Developer update: 275% improved game compression

SebVC

#51

@Vetinari_Computer There is always un upper bound ;)

Usolando

#52

With such brilliant developers, lichess is the best chess site and improving everyday. You guys are awesome!

revoof

#53

@residualinsight Thanks, I'll take you up on that offer. It might take a while: Now that the first version of the game compression is live I'll have to finish some other stuff. Then I'll go back to your paper and actually try to understand it. (So far I've only read the introduction).
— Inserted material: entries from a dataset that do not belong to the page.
(** [rfind]: [-1] when the character is absent, the position of the
    last occurrence otherwise. *)
Lemma rfind_scan_absent c s i last :
  PyStr.contains c s = false -> PyStr.rfind_scan c s i last = last.
Proof.
  revert i last. induction s as [|a s IH]; intros i last; [done|].
  simpl. intros [Ha Hs]%orb_false_elim. rewrite Ha. by apply IH.
Qed.

Lemma rfind_scan_last c s1 s2 i last :
  PyStr.contains c s2 = false ->
  PyStr.rfind_scan c (s1 +:+ String c s2) i last = i + PyStr.len s1.
Proof.
  intros H2. revert i last. induction s1 as [|a s1 IH]; intros i last.
  - rewrite str_app_nil_l. simpl. rewrite Ascii.eqb_refl.
    rewrite rfind_scan_absent by done. unfold PyStr.len. simpl. lia.
  - rewrite str_app_cons. simpl. rewrite IH, len_cons. lia.
Qed.

Lemma rfind_absent c s : PyStr.contains c s = false -> PyStr.rfind s c = -1.
Proof. apply rfind_scan_absent. Qed.

Lemma rfind_last c s1 s2 :
  PyStr.contains c s2 = false ->
  PyStr.rfind (s1 +:+ String c s2) c = PyStr.len s1.
Proof. intros H. unfold PyStr.rfind. by rewrite rfind_scan_last. Qed.

End StringFacts.

(** * Facts about [os.path] *)

Section PathFacts.

Implicit Types (p b s t e stem ext : string).

Local Abbreviation sep := posixpath.sep.
Local Abbreviation dot := posixpath.extsep.

(** ** [basename] *)

Lemma basename_no_dir p :
  PyStr.contains sep p = false -> posixpath.basename p = p.
Proof.
  intros H. unfold posixpath.basename.
  rewrite rfind_absent by done. apply slice_from_0.
Qed.

Lemma basename_dir s b :
  PyStr.contains sep b = false ->
  posixpath.basename (s +:+ String sep b) = b.
Proof.
  intros H. unfold posixpath.basename.
  rewrite rfind_last by done.
  replace (s +:+ String sep b) with ((s +:+ String sep "") +:+ b)
    by (by rewrite str_app_assoc, str_app_cons, str_app_nil_l).
  replace (PyStr.len s + 1) with (PyStr.len (s +:+ String sep ""))
    by (rewrite len_app, len_cons; unfold PyStr.len; simpl; lia).
  apply slice_from_app.
Qed.

(** The basename is what follows the last separator. *)
Lemma basename_cases p :
  (PyStr.contains sep p = false /\ posixpath.basename p = p)
  \/ (exists s, p = s +:+ String sep (posixpath.basename p)).
Proof.
  destruct (PyStr.contains sep p) eqn:E.
  - right. destruct (contains_last _ _ E) as (s1 & s2 & -> & H2).
    exists s1. by rewrite basename_dir.
  - left. split; [done|]. by apply basename_no_dir.
Qed.

Lemma basename_sep_free p :
  PyStr.contains sep (posixpath.basename p) = false.
Proof.
  destruct (PyStr.contains sep p) eqn:E.
  - destruct (contains_last _ _ E) as (s1 & s2 & -> & H2).
    by rewrite basename_dir.
  - by rewrite basename_no_dir.
Qed.

(** ** [splitext] *)

(** The loop either gives up on the extension or cuts at [dotIndex]. *)
Lemma _splitext_loop_shape n p c i d :
  posixpath._splitext_loop n p c i d = (p, "")
  \/ posixpath._splitext_loop n p c i d
     = (PyStr.slice_to p d, PyStr.slice_from p d).
Proof.
  revert i. induction n as [|n IH]; intros i; simpl.
  - left. by rewrite slice_to_0.
  - destruct (negb _); [by right | apply IH].
Qed.

(** [root + ext == p], for every path. *)
Lemma splitext_concat p :
  fst (posixpath.splitext p) +:+ snd (posixpath.splitext p) = p.
Proof.
  unfold posixpath.splitext, posixpath._splitext.
  destruct (_ >? _); simpl.
  - match goal with
    | |- context [posixpath._splitext_loop ?n ?q ?c ?i ?d] =>
        destruct (_splitext_loop_shape n q c i d) as [E|E]; rewrite E
    end; simpl.
    + apply str_app_nil_r.
    + apply take_drop.
  - rewrite slice_to_0. apply str_app_nil_r.
Qed.

(** The loop on a name [pre ++ rest ++ "." ++ e], entered at the
    start of [rest] with the last dot right after [rest]. *)
Lemma _splitext_loop_spec rest pre e :
  posixpath._splitext_loop (String.length rest)
    (pre +:+ rest +:+ String dot e) dot
    (PyStr.len pre) (PyStr.len pre + PyStr.len rest)
  = if only_char dot rest
    then (pre +:+ rest +:+ String dot e, "")
    else (pre +:+ rest, String dot e).
Proof.
  revert pre. induction rest as [|c rest IH]; intros pre.
  - simpl. by rewrite slice_to_0.
  - cbn [String.length posixpath._splitext_loop only_char].
    rewrite str_app_cons, slice_one.
    destruct (Ascii.eqb c dot) eqn:Ec; simpl.
    + apply Ascii.eqb_eq in Ec as ->. rewrite Ascii.eqb_refl. simpl.
      specialize (IH (pre +:+ String dot "")).
      rewrite !str_app_assoc, !str_app_cons, !str_app_nil_l in IH.
      rewrite len_app in IH.
      replace (PyStr.len pre + PyStr.len (String dot rest))
        with (PyStr.len pre + PyStr.len (String dot "") + PyStr.len rest)
        by (rewrite !len_cons; unfold PyStr.len; simpl; lia).
      replace (PyStr.len pre + 1)
        with (PyStr.len pre + PyStr.len (String dot ""))
        by (rewrite len_cons; unfold PyStr.len; simpl; lia).
      exact IH.
    + rewrite Ec. simpl.
      rewrite <- len_app, <- (str_app_cons c rest), <- str_app_assoc.
      by rewrite slice_to_app, slice_from_app.
Qed.

(** A name without separator and without dot has no extension. *)
Lemma splitext_no_dot b :
  PyStr.contains sep b = false -> PyStr.contains dot b = false ->
  posixpath.splitext b = (b, "").
Proof.
  intros Hs Hd. unfold posixpath.splitext, posixpath._splitext.
  rewrite !rfind_absent by done. simpl. by rewrite slice_to_0.
Qed.

(** A name without separator whose last dot comes after [stem]: the
    part from that dot on is the extension, unless [stem] is made of
    dots only (or is empty). *)
Lemma splitext_last_dot stem e :
  PyStr.contains sep stem = false -> PyStr.contains sep e = false ->
  PyStr.contains dot e = false ->
  posixpath.splitext (stem +:+ String dot e)
  = if only_char dot stem
    then (stem +:+ String dot e, "")
    else (stem, String dot e).
Proof.
  intros Hs He Hd. unfold posixpath.splitext, posixpath._splitext.
  rewrite (rfind_absent sep).
  2:{ rewrite contains_app, Hs. cbn [PyStr.contains orb]. by rewrite He. }
  rewrite rfind_last by done.
  assert ((PyStr.len stem >? -1) = true) as ->
    by (pose proof (len_nonneg stem); lia).
  replace (Z.to_nat (PyStr.len stem - (-1 + 1)))
    with (String.length stem) by (unfold PyStr.len; lia).
  pose proof (_splitext_loop_spec stem "" e) as H.
  rewrite !str_app_nil_l in H. exact H.
Qed.

(** ** [split], [join] and [normpath] on the export path *)

Lemma split_no_sep c s :
  PyStr.contains c s = false -> PyStr.split c s = [s].
Proof.
  induction s as [|a s IH]; [done|]. simpl.
  intros [Ha Hs]%orb_false_elim. by rewrite Ha, IH.
Qed.

Lemma startswith_sep_free s :
  PyStr.contains sep s = false ->
  PyStr.startswith s (String sep "") = false.
Proof.
  destruct s as [|a s]; [done|]. simpl.
  intros [Ha _]%orb_false_elim. by rewrite Ha.
Qed.

Lemma join_nothing s : posixpath.join s [] = s.
Proof. reflexivity. Qed.

Lemma join_export_dir s :
  PyStr.contains sep s = false ->
  posixpath.join export_dir [s] = export_dir +:+ "/" +:+ s.
Proof.
  intros H. unfold posixpath.join. cbn [fold_left].
  by rewrite startswith_sep_free.
Qed.

Lemma normpath_step_plain (n : nat) (l : list string) s :
  plain_component s -> posixpath.normpath_step n l s = l ++ [s].
Proof.
  intros (_ & H0 & H1 & H2). apply String.eqb_neq in H0, H1, H2.
  unfold posixpath.normpath_step, posixpath.curdir, posixpath.pardir.
  by rewrite H0, H1, H2.
Qed.

Lemma normpath_export s :
  plain_component s ->
  posixpath.normpath ("/home/casey/dream/static/" +:+ s)
  = "/home/casey/dream/static/" +:+ s.
Proof.
  intros Hs. pose proof Hs as (Hsep & _).
  rewrite !str_app_cons, str_app_nil_l.
  unfold posixpath.normpath.
  cbn [String.eqb PyStr.startswith PyStr.times Ascii.eqb Bool.eqb andb negb
       posixpath.sep PyStr.split].
  rewrite split_no_sep by done.
  cbn [fold_left]. rewrite normpath_step_plain by done.
  set (l := posixpath.normpath_step 1 _ "static").
  vm_compute in l. subst l.
  cbn [app PyStr.join String.concat Nat.eqb negb].
  rewrite !str_app_cons, !str_app_nil_l.
  reflexivity.
Qed.

End PathFacts.

(** * The basename and the extension in the words of the specification *)

Section SpecNames.

Implicit Types (p b s e stem : string).

Local Abbreviation sep := posixpath.sep.
Local Abbreviation dot := posixpath.extsep.

Lemma spec_basename_no_dir p :
  PyStr.contains sep p = false -> spec_basename p = p.
Proof.
  destruct p as [|c p]; [done|]. cbn [PyStr.contains spec_basename].
  intros [Hc Hp]%orb_false_elim.
  change (PyStr.contains "/" p) with (PyStr.contains sep p).
  change (Ascii.eqb c "/") with (Ascii.eqb c sep). by rewrite Hp, Hc.
Qed.

Lemma spec_basename_dir s b :
  PyStr.contains sep b = false -> spec_basename (s +:+ String sep b) = b.
Proof.
  intros Hb. induction s as [|c s IH].
  - rewrite str_app_nil_l. cbn [spec_basename].
    change (PyStr.contains "/" b) with (PyStr.contains sep b). by rewrite Hb.
  - rewrite str_app_cons. cbn [spec_basename].
    change (PyStr.contains "/" (s +:+ String sep b))
      with (PyStr.contains sep (s +:+ String sep b)).
    rewrite contains_app. cbn [PyStr.contains].
    rewrite Ascii.eqb_refl, orb_true_r. exact IH.
Qed.

(** [os.path.basename] computes the basename of these words. *)
Lemma basename_is_spec_basename p : posixpath.basename p = spec_basename p.
Proof.
  destruct (basename_cases p) as [[Hp ->]|[s E]].
  - by rewrite spec_basename_no_dir.
  - rewrite E at 2. rewrite spec_basename_dir; [done|].
    apply basename_sep_free.
Qed.

Lemma before_last_dot_no_dot s :
  PyStr.contains dot s = false -> before_last_dot s = s.
Proof.
  induction s as [|c s IH]; [done|]. cbn [PyStr.contains before_last_dot].
  intros [Hc Hs]%orb_false_elim.
  change (Ascii.eqb c ".") with (Ascii.eqb c dot). rewrite Hc. cbn [andb].
  by rewrite IH.
Qed.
@Vetinari_Computer I would say it can't be much slower than the current version. I made a GitHub issue to gather non-backwards-compatible optimization ideas, so we can pick the best ones when we revisit the compression at some point in the future: github.com/ornicar/lila/issues/4129

@heroku Embarrassingly I made the graphs in the blog post with LibreOffice. If you mean speed measurements @isaacly did them with JMH.

bigAI

#54

Impressive.

BOT Vetinari_Computer

#55

In that case my better compression idea probably isn't worth it as it's connected to quite a computational effort. (also, clicking through the already given suggestions in the issue, those simply look better as well)
The case for sacrificing speed would be that in the long run the CPU usage would only grow in O(N) with (hopefully) more people coming to lichess, while the memory would grow in O(N^2). But given this already very good compression the constants might make it not worth it anyway.

The only thing I could see giving considerable gains still is generating the Huffman tree for each move based on some generated probabilities for each move to be played there specifically. But that sounds like a considerable slowdown and it's not even obvious whether there's a lot to gain with that.

MrCharles edited

#56

@residualinsight #44

> "it passed peer review -- and then they asked for money to publish so I just put it on Arxiv"

Thanks for giving them the "pay me finger." (I'm reading now.)

@revoof

After scanning and reading through a bit of the paper, it might be applicable in this case. (Maybe.)

"There is also a hypothetical motivation behind this approach; which is the possibility of creating generic alphabets for specific data domains allowing very rapid on-the-fly compression and decompression while maintaining reasonable rates of compression."

And since the alphabet for encoding the moves in a chess game is limited, the "dictionary" approach, as mentioned in Section 6 (Discussion) might help further refine compression. (It would actually be interesting to see if another run through SPSA after a refinement like this finds better compression ratios, or, if things come out about the same.)

grelf

#57

Amazing work, thanks for sharing it. Were you inspired by this old "Guru of the Week" solution: http://www.gotw.ca/gotw/072.htm? Or do great minds think alike?

revoof

#58

@grelf Intresting read, and no, I wasn't aware of that article. The concept of using entropy encoding on legal move indexes isn't too original, though, so I am not surprised it has been mentioned before. (In fact I linked another article in the blog that did so: triplehappy.wordpress.com/2015/10/26/chess-move-compression/). It's all about picking and tuning known ideas so that it gives good compression with reasonable performance.

residualinsight

#59

@revoof Your implementation sounds great. I have no specific suggestion on any changes at all.

--- It's just an idea about a potential of Huffman encoding which I think in general has not been explored. The reason for suggesting to talk, is because I don't generally consider accademic papers so easy to read (and I certainly wouldn't get bogged down in the maths) -- but the key concept is quite nice, and I could probably explain it much easier in person.

Anyway I love playing on Lichess, and thank you for making that more feasible for everyone, and for sharing the process.

I do like Huffman encoding, so it's nice to see it being used in a practical way on Lichess.

This topic has been archived and can no longer be replied to.